I don't think Lua 5.2 has anything to do with the API

commented

But it does change behavior for user code, and some of those behavior changes might be labeled as breaking changes.

Although, now I'm wondering if it's a good idea to bundle an API rewrite with a bump in the language version. As much as I would like to see us using Lua 5.2 perhaps it's a good idea to not change too much at the same time.

But when are we next going to have an opportunity where CC is targeting few versions of MC for changing the language? Normally we have two at least and having the previous version of MC run 5.1 when latest has 5.2 seems like it'll extend any confusion that people have with differences.

commented

But it does change behavior for user code

I don't think anything in this list should affect CraftOS yet. It unlocks the door for some changes in the future, but for now just affects the API that external mods consume.

commented

Sorry, should have clarified. "[Lua 5.2] does change behavior for user code..." should probably have been how I started that sentence.

commented

Ahh, that makes more sense. Sorry, thank you for clarifying!

commented

Now that I think of it, some peripheral mods might change what they do/how they do things if we switch to Lua 5.2, but that's probably not going to be much of a bother for most peripheral mods.

commented

Something semi-relevant to the IMount changes I was going to write a PR for for 1.19.2 was to move up the isReadOnly method from MountWrapper to IMount to make it possible to do an actual readonly check on the underlying filesystem (for real Java filesystems) - really niche thing that we were finding useful to check on SC as we set computer dirs as read-only sometimes.
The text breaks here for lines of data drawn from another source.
(** * fastq-qc: the job pipeline of the FASTQ QC micro-services

    A shallow embedding of the three Go processes of the repository

    - [services/ingress-api/main.go]  (module [Ingress]),
    - [services/qc-worker/main.go]    (modules [Analyzer] and [Worker]),
    - the results API                 (module [Results]),

    over one model of the PostgreSQL schema they share (module [Store]).

    Conventions.
    - Go [string]s are byte sequences: Rocq [string]s, one [ascii] per byte.
    - [int64] counters are [Z] with the two's-complement wrap-around written
      out ([wrap64]); [int] is taken to be 64 bits wide (amd64/arm64 images).
    - [float64] is the kernel's binary64 ([PrimFloat.float]).
    - A table is the list of its rows, in insertion order; its PRIMARY KEY,
      FOREIGN KEY and CHECK constraints are enforced by the statements.
    - What the environment decides (whether a file opens, what a [db.Exec]
      reports when the connection fails, the clock) is an explicit argument. *)

From Stdlib Require Import ZArith List String Ascii Bool Lia.
From Stdlib Require Import Floats.PrimFloat Numbers.Cyclic.Int63.Uint63.
Import ListNotations.

Open Scope string_scope.
Open Scope Z_scope.

(* ================================================================== *)
(** ** Go runtime: integers, floats, strings *)
(* ================================================================== *)

Module Go.

(** [int64] arithmetic wraps around silently. *)
Definition wrap64 (z : Z) : Z := (z + 2 ^ 63) mod 2 ^ 64 - 2 ^ 63.

(** The conversion [float64(x)] of an [int64]: round to nearest, ties to
    even.  [of_uint63] does that for the magnitudes below [2^63]. *)
Definition float64_of_int64 (z : Z) : float :=
  if z =? - 2 ^ 63 then (-9223372036854775808)%float
  else if z <? 0 then PrimFloat.opp (PrimFloat.of_uint63 (Uint63.of_Z (- z)))
  else PrimFloat.of_uint63 (Uint63.of_Z z).
(** [state{State: s}] *)
Definition newState (f : fmtState) : state :=
  {| State := f; entries := []; headBuf := []; lastStack := [];
     finalBuf := []; buf := []; needNewline := 0; hasDetail := false;
     collectingRedactableString := false; notEmpty := false;
     needSpace := false; wantDetail := false; multiLine := false |}.

Definition withState (f : fmtState) (s : state) : state :=
  {| State := f; entries := entries s; headBuf := headBuf s;
     lastStack := lastStack s; finalBuf := finalBuf s; buf := buf s;
     needNewline := needNewline s; hasDetail := hasDetail s;
     collectingRedactableString := collectingRedactableString s;
     notEmpty := notEmpty s; needSpace := needSpace s;
     wantDetail := wantDetail s; multiLine := multiLine s |}.

Definition withEntries (es : list formatEntry) (s : state) : state :=
  {| State := State s; entries := es; headBuf := headBuf s;
     lastStack := lastStack s; finalBuf := finalBuf s; buf := buf s;
     needNewline := needNewline s; hasDetail := hasDetail s;
     collectingRedactableString := collectingRedactableString s;
     notEmpty := notEmpty s; needSpace := needSpace s;
     wantDetail := wantDetail s; multiLine := multiLine s |}.

Definition withLastStack (st : StackTrace) (s : state) : state :=
  {| State := State s; entries := entries s; headBuf := headBuf s;
     lastStack := st; finalBuf := finalBuf s; buf := buf s;
     needNewline := needNewline s; hasDetail := hasDetail s;
     collectingRedactableString := collectingRedactableString s;
     notEmpty := notEmpty s; needSpace := needSpace s;
     wantDetail := wantDetail s; multiLine := multiLine s |}.
(* ------------------------------------------------------------------ *)
(** ** The encoder as a function of its value *)

Lemma read_all_zeros (n : nat) (acc : Z) :
  fold_left (fun a c => 2 * a + bit_value c) (replicate n "0"%char) acc
  = acc * 2 ^ Z.of_nat n.
Proof.
  revert acc. induction n as [|n IH]; intros acc.
  - cbn. lia.
  - cbn [replicate fold_left]. rewrite IH.
    rewrite Nat2Z.inj_succ, Z.pow_succ_r by lia. cbn. lia.
Qed.

(** X7. For every width [w] from 1 to 31 and every [int] value [v], in
    range or not, the string the encoder leaves has exactly [w] binary
    digits and decodes to [v] brought into [0 .. 2^w - 1]: negative values
    give 0 and values from [2^w] on give [2^w - 1]. *)
Theorem format_as_binary_clamps (w v : Z) :
  1 <= w <= 31 -> Int.is_int v ->
  encodes_number w v (clamp (2 ^ w - 1) v).
Proof.
  intros Hw Hint. pose proof (pow2_pos w) as Hpos. unfold clamp.
  destruct (decide (v < 0)) as [Hneg|Hnn];
    [|destruct (decide (v < 2 ^ w)) as [Hlt|Hge]].
  - rewrite Z.max_l by lia.
    apply (encodes_number_of_digits w v _ (replicate (Z.to_nat w) "0"%char)).
    + apply encodes_all_zeros; lia.
    + rewrite length_replicate. lia.
    + apply Forall_replicate. left; reflexivity.
    + unfold read_binary. rewrite read_all_zeros. lia.
  - rewrite Z.min_l, Z.max_r by lia. apply encodes_number_in_range; lia.
  - rewrite Z.min_r, Z.max_r by lia.
    apply (encodes_number_of_digits w v _ (replicate (Z.to_nat w) "1"%char)).
    + apply encodes_all_ones; try lia; done.
    + rewrite length_replicate. lia.
    + apply Forall_replicate. right; reflexivity.
    + apply read_binary_all_ones. lia.
Qed.

Lemma format_as_binary_clamps_witness :
  encodes_number 5 (-3) (clamp (2 ^ 5 - 1) (-3)) /\
  encodes_number 5 23 (clamp (2 ^ 5 - 1) 23) /\
  encodes_number 5 77 (clamp (2 ^ 5 - 1) 77).
Proof.
  assert (Hw : 1 <= 5 <= 31) by lia.
  split; [|split].
  - exact (format_as_binary_clamps 5 (-3) Hw (int_small (-3) ltac:(lia))).
  - exact (format_as_binary_clamps 5 23 Hw (int_small 23 ltac:(lia))).
  - exact (format_as_binary_clamps 5 77 Hw (int_small 77 ltac:(lia))).
Defined.

(** X8. For every width [w] from 1 to 31 the encoder is injective on
    [0 .. 2^w - 1]: two different in-range values leave different
    strings. *)
Theorem format_as_binary_injective (w v1 v2 : Z) (d1 d2 : list ascii) :
  1 <= w <= 31 -> 0 <= v1 < 2 ^ w -> 0 <= v2 < 2 ^ w ->
  encodes w v1 d1 -> encodes w v2 d2 -> v1 <> v2 -> d1 <> d2.
Proof.
  intros Hw H1 H2 He1 He2 Hne Heq. apply Hne. subst d2.
  assert (Hw0 : 0 <= w) by lia.
  pose proof (encodes_scan_digits w v1 (width_is_int w Hw)) as Hs1.
  pose proof (encodes_scan_digits w v2 (width_is_int w Hw)) as Hs2.
  assert (Heq : scan_digits (Z.to_nat w) v1 = scan_digits (Z.to_nat w) v2).
  { rewrite (encodes_functional w v1 _ _ Hw0 Hs1 He1).
    exact (encodes_functional w v2 _ _ Hw0 He2 Hs2). }
  apply (f_equal (fun d => fold_left (fun a c => 2 * a + bit_value c) d 0))
    in Heq.
  rewrite !read_scan_digits in Heq; rewrite ?Z2Nat.id; lia.
Qed.

Lemma format_as_binary_injective_witness :
  ["1"; "0"; "1"]%char <> ["1"; "1"; "0"]%char.
Proof.
  assert (Hw : 1 <= 3 <= Int.int_max) by (unfold Int.int_max; lia).
  apply (format_as_binary_injective 3 5 6); try lia.
  - exact (encodes_scan_digits 3 5 Hw).
  - exact (encodes_scan_digits 3 6 Hw).
Defined.

(* ------------------------------------------------------------------ *)
(** ** The hour of the 12-hour style *)

Lemma rem_12_bounds (a : Z) :
  (0 <= a -> 0 <= Z.rem a 12 <= 11) /\ (a <= 0 -> -11 <= Z.rem a 12 <= 0).
Proof.
  split; intros Ha.
  - pose proof (Z.rem_bound_pos a 12). lia.
  - pose proof (Z.rem_bound_pos (- a) 12) as Hb.
    rewrite Z.rem_opp_l' in Hb. lia.
Qed.

(** X9. Under the 12-hour style [tm_get_hours] never returns 0: from an
    hour that is not negative it returns a number from 1 to 12; from a
    negative hour (the remainder takes the sign of the hour) it returns 12
    or a number from -11 to -1. *)
Theorem tm_get_hours_12h_range (t : tm) :
  tm_get_hours Hour12 t <> 0 /\
  -11 <= tm_get_hours Hour12 t <= 12 /\
  (0 <= tm_hour t -> 1 <= tm_get_hours Hour12 t) /\
  (tm_hour t < 0 -> tm_get_hours Hour12 t = 12 \/ tm_get_hours Hour12 t < 0).
Proof.
  unfold tm_get_hours, Int.rem. cbn [clock_is_24h_style].
  destruct (rem_12_bounds (tm_hour t)) as [Hpos Hneg].
  destruct (Z.eqb_spec (Z.rem (tm_hour t) 12) 0) as [Hz|Hnz].
  - repeat split; lia.
  - repeat split; lia.
Qed.

Lemma rem_12_shift (h : Z) : 0 <= h -> Z.rem (h + 12) 12 = Z.rem h 12.
Proof.
  intros Hh. rewrite !Z.rem_mod_nonneg by lia.
  replace (h + 12) with (h + 1 * 12) by lia. apply Z_mod_plus_full.
Qed.

(** X10. The 12-hour style does not tell the two halves of the day apart:
    a pass with the hour [h + 12] leaves exactly the buffers a pass with
    the hour [h >= 0] leaves, the other fields being the same. *)
Theorem display_time_12h_half_days (t : tm) (b : buffers) :
  0 <= tm_hour t ->
  display_time Hour12
    (mk_tm (tm_min t) (tm_hour t + 12) (tm_mday t) (tm_mon t)) b
  = display_time Hour12 t b.
Proof.
  intros Hh. unfold display_time.
  assert (Hhour : tm_get_hours Hour12
                    (mk_tm (tm_min t) (tm_hour t + 12) (tm_mday t) (tm_mon t))
                  = tm_get_hours Hour12 t).
  { unfold tm_get_hours, Int.rem. cbn [clock_is_24h_style tm_hour].
    now rewrite rem_12_shift. }
  rewrite Hhour. reflexivity.
Qed.

Lemma display_time_12h_half_days_witness :
  display_time Hour12 (mk_tm 30 (9 + 12) 14 6) initial_buffers
  = display_time Hour12 (mk_tm 30 9 14 6) initial_buffers.
Proof.
  apply (display_time_12h_half_days (mk_tm 30 9 14 6) initial_buffers).
  cbn. lia.
Defined.

(* ------------------------------------------------------------------ *)
(** ** The pass on every time, valid or not *)

(** X11. Whatever the fields of the time hold and whatever the style, a
    pass on the declared buffers returns normally, leaves each buffer at
    its declared size, and leaves in each a string of exactly its width
    (5, 6, 4 and 6) made of '0' and '1' only. *)
Theorem display_time_safe (style : ClockStyle) (t : tm) (b : buffers) :
  buffers_declared b ->
  exists b',
    display_time style t b = Some b' /\
    buffers_declared b' /\
    (Z.of_nat (length (c_str (hour_binary_buffer b'))) = HOUR_BINARY_LENGTH /\
     Forall binary_digit (c_str (hour_binary_buffer b'))) /\
    (Z.of_nat (length (c_str (minute_binary_buffer b'))) = MINUTE_BINARY_LENGTH /\
     Forall binary_digit (c_str (minute_binary_buffer b'))) /\
    (Z.of_nat (length (c_str (month_binary_buffer b'))) = MONTH_BINARY_LENGTH /\
     Forall binary_digit (c_str (month_binary_buffer b'))) /\
    (Z.of_nat (length (c_str (day_binary_buffer b'))) = DAY_BINARY_LENGTH /\
     Forall binary_digit (c_str (day_binary_buffer b'))).
Proof.
  intros Hb. exists (formatted style t).
  split; [now apply display_time_result|].
  split; [apply formatted_declared|].
  unfold formatted; cbn [hour_binary_buffer minute_binary_buffer
    month_binary_buffer day_binary_buffer].
  rewrite !field_length.
  rewrite !c_str_digits by apply scan_digits_binary.
  repeat split; apply scan_digits_binary.
Qed.

Lemma display_time_safe_witness :
  exists b',
    display_time Hour24 (mk_tm (-1) 99 0 2147483647) initial_buffers = Some b' /\
    buffers_declared b' /\
    (Z.of_nat (length (c_str (hour_binary_buffer b'))) = HOUR_BINARY_LENGTH /\
     Forall binary_digit (c_str (hour_binary_buffer b'))) /\
    (Z.of_nat (length (c_str (minute_binary_buffer b'))) = MINUTE_BINARY_LENGTH /\
     Forall binary_digit (c_str (minute_binary_buffer b'))) /\
    (Z.of_nat (length (c_str (month_binary_buffer b'))) = MONTH_BINARY_LENGTH /\
     Forall binary_digit (c_str (month_binary_buffer b'))) /\
    (Z.of_nat (length (c_str (day_binary_buffer b'))) = DAY_BINARY_LENGTH /\
     Forall binary_digit (c_str (day_binary_buffer b'))).
Proof.
  apply (display_time_safe Hour24 (mk_tm (-1) 99 0 2147483647) initial_buffers).
  exact initial_buffers_declared.
Defined.

Lemma field_injective (n : nat) (v1 v2 : Z) :
  (n <= 31)%nat -> 0 <= v1 < 2 ^ Z.of_nat n -> 0 <= v2 < 2 ^ Z.of_nat n ->
  scan_digits n v1 ++ [NUL] = scan_digits n v2 ++ [NUL] -> v1 = v2.
Proof.
  intros Hn H1 H2 Heq.
  apply (f_equal (fun l => read_binary (c_str l))) in Heq.
  now rewrite !field_decodes in Heq.
Qed.

(** X12. Under the 24-hour style two CalendarTimes that differ in the
    hour, the minute, the month or the day leave different buffers. *)
Theorem display_time_24h_injective (t1 t2 : tm) (b : buffers) :
  calendar_time t1 -> calendar_time t2 -> buffers_declared b ->
  t1 <> t2 -> display_time Hour24 t1 b <> display_time Hour24 t2 b.
Proof.
  intros (Hh1 & Hm1 & Hmo1 & Hd1) (Hh2 & Hm2 & Hmo2 & Hd2) Hb Hne Heq.
  apply Hne.
  rewrite !display_time_result in Heq by assumption.
  assert (Hf : formatted Hour24 t1 = formatted Hour24 t2)
    by (apply (inj Some), Heq).
  pose proof (f_equal hour_binary_buffer Hf) as Hhour.
  pose proof (f_equal minute_binary_buffer Hf) as Hmin.
  pose proof (f_equal month_binary_buffer Hf) as Hmonth.
  pose proof (f_equal day_binary_buffer Hf) as Hday.
  clear Heq Hf. unfold formatted in Hhour, Hmin, Hmonth, Hday.
  cbn [hour_binary_buffer minute_binary_buffer month_binary_buffer
       day_binary_buffer] in Hhour, Hmin, Hmonth, Hday.
  rewrite !tm_get_months_succ in Hmonth by (apply int_small; lia).
  unfold tm_get_hours in Hhour. cbn [clock_is_24h_style] in Hhour.
  apply field_injective in Hhour, Hmin, Hmonth, Hday;
    try lia;
    try (change (2 ^ Z.of_nat 5) with 32; lia);
    try (change (2 ^ Z.of_nat 6) with 64; lia);
    try (change (2 ^ Z.of_nat 4) with 16; lia).
  destruct t1, t2; cbn in *. f_equal; lia.
Qed.

Lemma display_time_24h_injective_witness :
  display_time Hour24 (mk_tm 30 9 14 6) initial_buffers
  <> display_time Hour24 (mk_tm 30 21 14 6) initial_buffers.
Proof.
  apply (display_time_24h_injective (mk_tm 30 9 14 6) (mk_tm 30 21 14 6)
           initial_buffers).
  - apply calendar_time_intro; lia.
  - apply calendar_time_intro; lia.
  - exact initial_buffers_declared.
  - discriminate.
Defined.

Lemma field_clamps (n : nat) (v : Z) :
  (1 <= n <= 31)%nat -> Int.is_int v ->
  read_binary (c_str (scan_digits n v ++ [NUL])) = clamp (2 ^ Z.of_nat n - 1) v.
Proof.
  intros Hn Hint. pose proof (pow2_pos (Z.of_nat n)) as Hpos.
  rewrite c_str_digits by apply scan_digits_binary. unfold clamp, read_binary.
  destruct (decide (v < 0)) as [Hneg|Hnn];
    [|destruct (decide (v < 2 ^ Z.of_nat n)) as [Hlt|Hge]].
  - rewrite scan_digits_nonpos, read_all_zeros by lia. lia.
  - rewrite read_scan_digits by lia. lia.
  - rewrite scan_digits_saturate, read_all_ones by (auto; lia). lia.
Qed.

Lemma tm_get_hours_is_int (style : ClockStyle) (t : tm) :
  Int.is_int (tm_hour t) -> Int.is_int (tm_get_hours style t).
Proof.
  intros Hint. unfold tm_get_hours, Int.rem.
  destruct style; cbn [clock_is_24h_style]; [|exact Hint].
  destruct (rem_12_bounds (tm_hour t)) as [Hpos Hneg].
  destruct (Z.eqb_spec (Z.rem (tm_hour t) 12) 0); apply int_small;
    destruct (decide (0 <= tm_hour t)); lia.
Qed.

Lemma tm_ints_small (minute hour day month : Z) :
  -1000 <= hour <= 1000 -> -1000 <= minute <= 1000 ->
  -1000 <= month <= 1000 -> -1000 <= day <= 1000 ->
  tm_ints (mk_tm minute hour day month).
Proof. unfold tm_ints. cbn. auto using int_small. Qed.
(** * VLoop crash analysis: a shallow embedding of [analyze_debug.py]

    The script loads a JSON snapshot of a MIDI step looper, finds the slot
    tagged "VLOP" and prints a diagnostic report.  The embedding below follows
    [analyze_crash] statement by statement, from the loaded document on.

    - JSON objects are read by the script at fixed keys, so each object is a
      record whose fields are [option]s: [None] is an absent key.  A present
      field carries a value of the type the data model gives it (integers are
      Python's unbounded [int], here [Z]).
    - [d[key]] is [getitem], which raises [KeyError] on an absent key;
      [d.get(key, default)] is [get].
    - Standard output is the list of the arguments of the successive [print]
      calls; an uncaught exception ends the run and keeps what was printed.
    - [int / int] is Python's correctly rounded binary64 quotient, kept as an
      exact dyadic number, and [:.1f] / [:.2f] round that number half-to-even
      on its exact value, as CPython does. *)

From Stdlib Require Import ZArith List String Ascii Bool Lia Permutation.
From Stdlib Require Import DecimalString HexadecimalString.
Import ListNotations.

Local Open Scope string_scope.
Local Open Scope Z_scope.

(** ** The snapshot document *)

Record MidiEvent := mkMidiEvent {
  status : option Z;
  data1 : option Z;
  data2 : option Z
}.

Record Bucket := mkBucket {
  pulse : option Z;
  events : option (list MidiEvent)
}.

Record Counters := mkCounters {
  stepCallCount : option Z;
  totalClockEdges : option Z;
  totalMidiReceived : option Z;
  totalMidiSent : option Z;
  lastPulseWithMidi : option Z;
  lastMidiSent : option MidiEvent
}.

Record Slot := mkSlot {
  guid : option string;
  loopLength : option Z;
  currentPulse : option Z;
  isRecording : option bool;
  isPlaying : option bool;
  debug : option Counters;
  buckets : option (list Bucket)
}.

Record Snapshot := mkSnapshot {
  slots : option (list Slot)
}.

(** The empty dictionary [{}] used as a default for [debug] and for
    [lastMidiSent]. *)
Definition empty_counters : Counters := mkCounters None None None None None None.
Definition empty_event : MidiEvent := mkMidiEvent None None None.

(** ** Runs: printed output and outcome *)

Inductive exn :=
| KeyError (key : string)
| ValueError
| ZeroDivisionError
| OverflowError.

Record run (A : Type) := Run {
  stdout : list string;
  outcome : exn + A
}.
Arguments Run {A} _ _.
Arguments stdout {A} _.
Arguments outcome {A} _.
Not sure how that would fit in with this or if you think it's worth including at all.

commented

@Lemmmy Oh, that's probably reasonable! Could probably do that now TBH: if it's a default method then it won't cause any breaking changes.

commented

It is tempting to switch to an in-memory filesystem, which syncs periodically to the disk (which we would need for State persistence and making complex programs possible #535 anyway). The main issue there is this makes editing computer files externally much harder. Not sure what the right solution is.

About external editing, I believe turning off the computer should immediately save the state to disk, instead of waiting for the next world save in order to do so. Also it could be an option in the config whether the in-memory filesystem is enabled or not, perhaps it could be implemented alongside persistence as an opt-in feature.

commented

Decided to push back the remaining changes to another version.

  • I'd forgotten why wired nodes and packet networks are the way they are (because messages are sent to/from the computer rather than the node, we have a separate object). That said, this feels like our internal design choices are leaking into the public API a little.

    I'm sure there's stuff we can do here to clean things up, just want some more time to do so. It's definitely not urgent.

  • IComputerAccess.mount: As discussed in #676, I'm not comfortable with how this would look on the Lua side yet, so no sense changing the Java API.

  • Support opening files in r/w mode: There's a lot of nastiness here in how to handle file-size tracking when the same file is open multiple times, which I'm not entirely sure how to fix in a cross-platform way.

    It is tempting to switch to an in-memory filesystem, which syncs periodically to the disk (which we would need for #535 anyway). The main issue there is this makes editing computer files externally much harder. Not sure what the right solution is.